Wenige Tage vor der umstrittenen Präsidentenwahl im Bürgerkriegsland Syrien haben in den Botschaften die Auslandssyrer abgestimmt. Die staatliche Nachrichtenagentur Sana berichtete von einem großen Andrang syrischer Wähler in den Vertretungen des Landes. Nach Angaben von Augenzeugen im Libanon und Jordanien kamen am Mittwoch vor allem Anhänger von Präsident Baschar al-Assad in die Wahllokale. Die Botschaft im Libanon verlängerte wegen des großen Andrangs die Wahl kurzfristig und ließ auch am Donnerstag abstimmen. In Syrien wird am 3. Juni gewählt. Finanzielle Hilfe kommt derweil aus Moskau.
Russland unterstützt Assad einem Zeitungsbericht zufolge mit 240 Millionen Dollar (175 Millionen Euro). Diese Vereinbarung sei bei einem Besuch des russischen Vizeregierungschefs Dmitri Rogosin vergangene Woche in Damaskus getroffen worden. Das berichtete die Moskauer Zeitung "Kommersant" am Mittwoch unter Berufung auf nicht näher genannte Regierungskreise. Die Hilfe werde wegen der schwierigen humanitären Lage in dem Bürgerkriegsland gewährt, hieß es. Das Geld solle für Sozialhilfe ausgegeben werden. Russland rechnet mit einem Sieg Assads bei der Wahl.
Die Vereinten Nationen, mehrere westliche Regierungen sowie arabische Golfstaaten hatten sich gegen die Wahl mitten im Bürgerkrieg ausgesprochen. In Belgien, Deutschland, Frankreich und einigen anderen Staaten wurde die Abstimmung - von der die Opposition faktisch ausgeschlossen ist - verboten.
Gegen Staatschef Assad, der seit 2000 im Amt ist, treten erstmals Gegenkandidaten an: die beiden eher unbekannten Politiker Maher Hadschar und Hassan al-Nuri. Die Opposition boykottiert die Wahl. Ihre prominenten Führer dürften ohnehin nicht antreten, da die meisten gegen das Assad-Regime kämpfen oder im Exil sind.
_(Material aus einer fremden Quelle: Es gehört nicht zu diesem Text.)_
(* ===== verification/FreeList.v ===== *)
(** * FreeList and FreeListAllocatorResource
    ([src/src/libedr/util/adt/FreeList.hpp],
    [src/src/libedr/util/memory/FreeListAllocator.hpp]).

    [FreeList] keeps values for reuse, [FreeListAllocatorResource] memory blocks.
    The memory resource behind them is the environment: each operation takes what
    the resource answers if it is asked. *)
From S2P Require Import Prelude.
From stdpp Require Import gmap.

(** ** FreeList *)

Section free_list.
Context {T : Type}.

(** The items with a value, the last freed first, and the number of items
    without one. *)
Record FreeList := mkFreeList { full : list T; empty : nat }.

Definition TakeOrMake (f : FreeList) (made : T) : T * FreeList :=
  match full f with
  | [] => (made, f)
  | x :: l => (x, mkFreeList l (S (empty f)))
  end.

(** A value is lost if there is no item for it. *)
Definition Free (f : FreeList) (allocated : bool) (x : T) : FreeList :=
  match empty f with
  | S e => mkFreeList (x :: full f) e
  | O => if allocated then mkFreeList (x :: full f) 0 else f
  end.

Inductive free_op := OpTakeOrMake (made : T) | OpFree (allocated : bool) (x : T).

Definition run_free_op (f : FreeList) (o : free_op) : FreeList :=
  match o with
  | OpTakeOrMake made => (TakeOrMake f made).2
  | OpFree allocated x => Free f allocated x
  end.

(** Memory the list asked for: an item is allocated only if none is empty. *)
Definition asked (f : FreeList) (o : free_op) : nat :=
  match o with
  | OpFree true _ => if decide (empty f = 0) then 1 else 0
  | _ => 0
  end.

Fixpoint run_free (f : FreeList) (ops : list free_op) : FreeList * nat :=
  match ops with
  | [] => (f, 0)
  | o :: ops => let '(f', a) := run_free (run_free_op f o) ops in (f', asked f o + a)
  end.

Lemma run_free_items f ops :
  let '(f', a) := run_free f ops in
  length (full f') + empty f' = length (full f) + empty f + a.
Proof.
  revert f. induction ops as [|o ops IH]; intros f; cbn [run_free]; [lia|].
  specialize (IH (run_free_op f o)). destruct (run_free (run_free_op f o) ops) as [f' a].
  rewrite IH. destruct o as [made|allocated x]; cbn [run_free_op asked].
  - unfold TakeOrMake. destruct (full f) as [|y l] eqn:E; cbn; rewrite ?E; simpl; lia.
  - unfold Free. destruct (empty f) as [|e] eqn:E; destruct allocated; cbn; rewrite ?E;
      repeat case_decide; simpl in *; lia.
Qed.
End free_list.

Arguments FreeList : clear implicits.
Arguments free_op : clear implicits.

(** The free list never loses or duplicates an item: the items in it are
    exactly the ones it asked memory for; what is freed is what the next
    [TakeOrMake] returns, and the list is then as before. *)
Theorem free_list_conserves {T} (ops : list (free_op T)) :
  let '(f, asked_items) := run_free (mkFreeList [] 0) ops in
  length (full f) + empty f = asked_items
  ∧ ∀ made x, let '(y, f') := TakeOrMake (Free f true x) made in
      y = x ∧ full f' = full f ∧ empty f' = Nat.max 1 (empty f).
Proof.
  pose proof (run_free_items (mkFreeList [] 0) ops) as Hr.
  destruct (run_free (mkFreeList [] 0) ops) as [f a]. split; [done|].
  intros made x. unfold Free. destruct (empty f) as [|e]; simpl; split_and!; try done; lia.
Qed.

(** ** FreeListAllocatorResource *)

(** [sizeof(Header)]: two words, aligned like [std::max_align_t]. *)
Definition header_size : nat := 16.

Definition block := positive.

(** The blocks obtained from the memory resource with their [total_size], and the
    list that starts at [m_head]. *)
Record Resource := mkResource { blocks : gmap block nat; free_blocks : list block }.

Definition empty_resource : Resource := mkResource ∅ [].

(** [answer] is what [m_resource.allocate] returns if it is called. *)
Definition allocate_new (r : Resource) (total : nat) (answer : option block)
    : option block * Resource :=
  match answer with
  | None => (None, r)
  | Some b => (Some b, mkResource (<[b := total]> (blocks r)) (free_blocks r))
  end.

Definition allocate (r : Resource) (num_bytes : nat) (answer : option block)
    : option block * Resource :=
  let total := header_size + num_bytes in
  match free_blocks r with
  | [] => allocate_new r total answer
  | taken :: rest =>
      let r := mkResource (blocks r) rest in
      match blocks r !! taken with
      | Some size =>
          if (size <? total)%nat
          then allocate_new (mkResource (delete taken (blocks r)) rest) total answer
          else (Some taken, r)
      | None => (None, r)
      end
  end.

(** [None] is the failed [assert]. *)
Definition deallocate (r : Resource) (b : block) (num_bytes : nat) : option Resource :=
  size ← blocks r !! b;
  check (header_size + num_bytes <=? size)%nat;;
  Some (mkResource (blocks r) (b :: free_blocks r)).

(** The blocks in use with the number of bytes asked for. *)
Record in_use_ok (r : Resource) (live : gmap block nat) : Prop := {
  use_free : NoDup (free_blocks r);
  use_owned : ∀ b, b ∈ free_blocks r → is_Some (blocks r !! b) ∧ live !! b = None;
  use_live : ∀ b n, live !! b = Some n → ∃ size, blocks r !! b = Some size ∧ header_size + n ≤ size;
}.

Inductive step : Resource * gmap block nat → Resource * gmap block nat → Prop :=
| step_allocate r live n answer b r' :
    (∀ a, answer = Some a → blocks r !! a = None) →
    allocate r n answer = (Some b, r') →
    step (r, live) (r', <[b := n]> live)
| step_out_of_memory r live n r' :
    allocate r n None = (None, r') →
    step (r, live) (r', live)
| step_deallocate r live b n r' :
    live !! b = Some n → deallocate r b n = Some r' →
    step (r, live) (r', delete b live).

Lemma allocate_ok r live n answer :
  in_use_ok r live → (∀ a, answer = Some a → blocks r !! a = None) →
  match allocate r n answer with
  | (Some b, r') => live !! b = None ∧ in_use_ok r' (<[b := n]> live)
      ∧ ∃ size, blocks r' !! b = Some size ∧ header_size + n ≤ size
  | (None, r') => answer = None ∧ in_use_ok r' live
  end.
Proof.
  intros [Hnd Hown Hlive] Hans. unfold allocate.
  assert (Hnew : ∀ bl fr, (∀ b, b ∈ fr → is_Some (bl !! b) ∧ live !! b = None) → NoDup fr →
    (∀ b n, live !! b = Some n → ∃ size, bl !! b = Some size ∧ header_size + n ≤ size) →
    (∀ a, answer = Some a → bl !! a = None) →
    match allocate_new (mkResource bl fr) (header_size + n) answer with
    | (Some b, r') => live !! b = None ∧ in_use_ok r' (<[b := n]> live)
        ∧ ∃ size, blocks r' !! b = Some size ∧ header_size + n ≤ size
    | (None, r') => answer = None ∧ in_use_ok r' live
    end).
  { intros bl fr Hfr Hndr Hl Ha. unfold allocate_new. destruct answer as [a|]; [|by split].
    specialize (Ha a eq_refl). assert (live !! a = None) as Hla.
    { destruct (live !! a) eqn:E; [|done]. apply Hl in E as (? & ? & _). congruence. }
    split_and!; [done| |].
    - split; cbn [blocks free_blocks]; [done| |].
      + intros b Hb. assert (b ≠ a) as Hne by (intros ->; destruct (Hfr a Hb) as [[??] _]; congruence).
        rewrite !lookup_insert_ne by done. by apply Hfr.
      + intros b k. destruct (decide (b = a)) as [->|Hne].
        * rewrite !lookup_insert_eq. intros [= <-]. eauto.
        * rewrite !lookup_insert_ne by done. apply Hl.
    - cbn [blocks]. rewrite lookup_insert_eq. eauto. }
  destruct r as [bl fr]. cbn [free_blocks blocks] in *. destruct fr as [|t fr].
  { by apply Hnew. }
  apply NoDup_cons in Hnd as [Ht Hnd].
  destruct (Hown t) as [[size Hsize] Hlt]; [constructor|]. rewrite Hsize.
  assert (Hfr : ∀ b, b ∈ fr → b ≠ t ∧ is_Some (bl !! b) ∧ live !! b = None).
  { intros b Hb. split; [intros ->; done|]. apply Hown. by constructor. }
  destruct (Nat.ltb_spec size (header_size + n)) as [Hsmall|Hbig].
  - apply Hnew; [|done| |].
    + intros b Hb. destruct (Hfr b Hb) as (Hne & ?). by rewrite lookup_delete_ne.
    + intros b k Hb. rewrite lookup_delete_ne by (intros <-; congruence). by apply Hlive.
    + intros a Ha. destruct (decide (a = t)) as [->|Hne]; [by rewrite lookup_delete_eq|].
      rewrite lookup_delete_ne by done. by apply Hans.
  - split_and!; [done| |by exists size]. split; cbn [blocks free_blocks]; [done| |].
    + intros b Hb. destruct (Hfr b Hb) as (Hne & Hin & Hl). split; [done|]. by rewrite lookup_insert_ne.
    + intros b k. destruct (decide (b = t)) as [->|Hne].
      * rewrite lookup_insert_eq. intros [= <-]. by exists size.
      * rewrite lookup_insert_ne by done. apply Hlive.
Qed.

Lemma deallocate_ok r live b n :
  in_use_ok r live → live !! b = Some n →
  ∃ r', deallocate r b n = Some r' ∧ in_use_ok r' (delete b live).
Proof.
  intros [Hnd Hown Hlive] Hb. unfold deallocate. destruct (Hlive b n Hb) as (size & Hs & Hn). rewrite Hs.
  cbn [mbind option_bind]. destruct (Nat.leb_spec (header_size + n) size); [|lia].
  cbn [check mbind option_bind]. eexists; split; [done|]. split; cbn [blocks free_blocks].
  - constructor; [|done]. intros Hin. apply Hown in Hin as [_ ?]. congruence.
  - intros c Hc. apply elem_of_cons in Hc as [->|Hc].
    + split; [done|]. by rewrite lookup_delete_eq.
    + destruct (Hown c Hc) as [? Hl]. split; [done|]. by rewrite lookup_delete_None; right.
  - intros c k Hk. apply lookup_delete_Some in Hk as [_ Hk]. by apply Hlive.
Qed.

Lemma allocator_step_ok s s' : step s s' → in_use_ok s.1 s.2 → in_use_ok s'.1 s'.2.
Proof.
  intros Hs Hok. destruct Hs as [r live n answer b r' Hans Ha|r live n r' Ha|r live b n r' Hb Hd]; cbn in *.
  - pose proof (allocate_ok r live n answer Hok Hans) as H. rewrite Ha in H. by destruct H as (_ & ? & _).
  - pose proof (allocate_ok r live n None Hok) as H. rewrite Ha in H. by destruct H as [_ ?].
  - destruct (deallocate_ok r live b n Hok Hb) as (r2 & Hr2 & ?). congruence.
Qed.

(** However blocks are allocated and given back, a block that is handed out
    is in use by nobody else and big enough for the request, and giving back a
    block in use with the size it was asked for never trips the assertion. *)
Theorem allocator_hands_out_free_blocks (r : Resource) (live : gmap block nat)
    (Hreach : rtc step (empty_resource, ∅) (r, live)) :
  (∀ n answer b r', (∀ a, answer = Some a → blocks r !! a = None) →
     allocate r n answer = (Some b, r') →
     live !! b = None ∧ ∃ size, blocks r' !! b = Some size ∧ header_size + n ≤ size)
  ∧ (∀ b n, live !! b = Some n → is_Some (deallocate r b n)).
Proof.
  assert (Hok : in_use_ok r live).
  { change (in_use_ok (r, live).1 (r, live).2). revert Hreach.
    apply (rtc_ind_r (λ s, in_use_ok s.1 s.2)).
    - split; cbn; [constructor|by intros b Hb; apply elem_of_nil in Hb|done].
    - intros s s' _ Hs Hok. by apply (allocator_step_ok s). }
  split.
  - intros n answer b r' Hans Ha. pose proof (allocate_ok r live n answer Hok Hans) as H.
    rewrite Ha in H. by destruct H as (? & _ & ?).
  - intros b n Hb. destruct (deallocate_ok r live b n Hok Hb) as (r' & -> & _). done.
Qed.

(** ** Witnesses *)

(** One block of 48 bytes, in use for 32 of them. *)
Lemma allocator_hands_out_free_blocks_witness :
  rtc step (empty_resource, ∅) (mkResource {[1%positive := 48]} [], {[1%positive := 32]})
  ∧ is_Some (deallocate (mkResource {[1%positive := 48]} []) 1%positive 32).
Proof.
  assert (Hreach : rtc step (empty_resource, ∅)
    (mkResource {[1%positive := 48]} [], {[1%positive := 32]})).
  { apply rtc_once. apply (step_allocate empty_resource ∅ 32 (Some 1%positive)); [|reflexivity].
    intros a _. reflexivity. }
  split; [exact Hreach|].
  apply (proj2 (allocator_hands_out_free_blocks _ _ Hreach)). reflexivity.
Defined.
Tausende Unterstützer Assads in Beirut
In der libanesischen Hauptstadt Beirut reihten sich nach Angaben von Augenzeugen Tausende Unterstützer Assads in die Warteschlange vor der massiv abgesicherten Botschaft. "Wir stimmen für unseren großen Führer, der uns zurück nach Hause bringen wird, so Gott will", sagt Mohammed al-Ali aus Daraa. Im Libanon haben seit Beginn des Bürgerkriegs rund 1,1 Millionen Syrer Zuflucht gesucht - unter ihnen sind auch Familien von Assad-Anhängern.
In Jordanien, wo vor wenigen Tagen der syrische Botschafter zur unerwünschten Person erklärt worden war, kamen Hunderte an die Urnen in der Hoffnung, dass dies der "Anfang vom Ende" des Konflikts sei. Viele reisten nach eigenen Angaben mehrere Stunden, um in der hochgesicherten Vertretung ihre Stimme abzugeben.
Nach Jordanien sind der Regierung in Amman zufolge mehr als 1,3 Millionen Syrer geflohen. Doch nur jene, die legal über die Grenze kamen, sind zur Abstimmung zugelassen. "Bei der Wahl geht's um mehr als die Präsidentschaft. Es geht um den Wunsch der Syrer, zu einem normalen Leben in einem friedlichen und stabilen Syrien zurückzukehren", sagte Mohammed Saad aus Damaskus.
In Ägypten konnten die Syrer nicht wählen. Einige Dutzend Anhänger Assads versammelten sich aber mit Fahnen und Bildern des Präsidenten vor dem geschlossenen Konsulat.
Der Syrienkonflikt hat seit März 2011 schätzungsweise mehr als 160.000 Menschen das Leben gekostet. Die Zerstörung des syrischen Kulturerbes - wie des Basars in der Altstadt von Aleppo - übertrifft nach Aussagen von Unesco-Vertretern die schlimmsten Erwartungen. Weder im Irak noch in Afghanistan, Libyen oder Mali war die Lage demnach so ernst.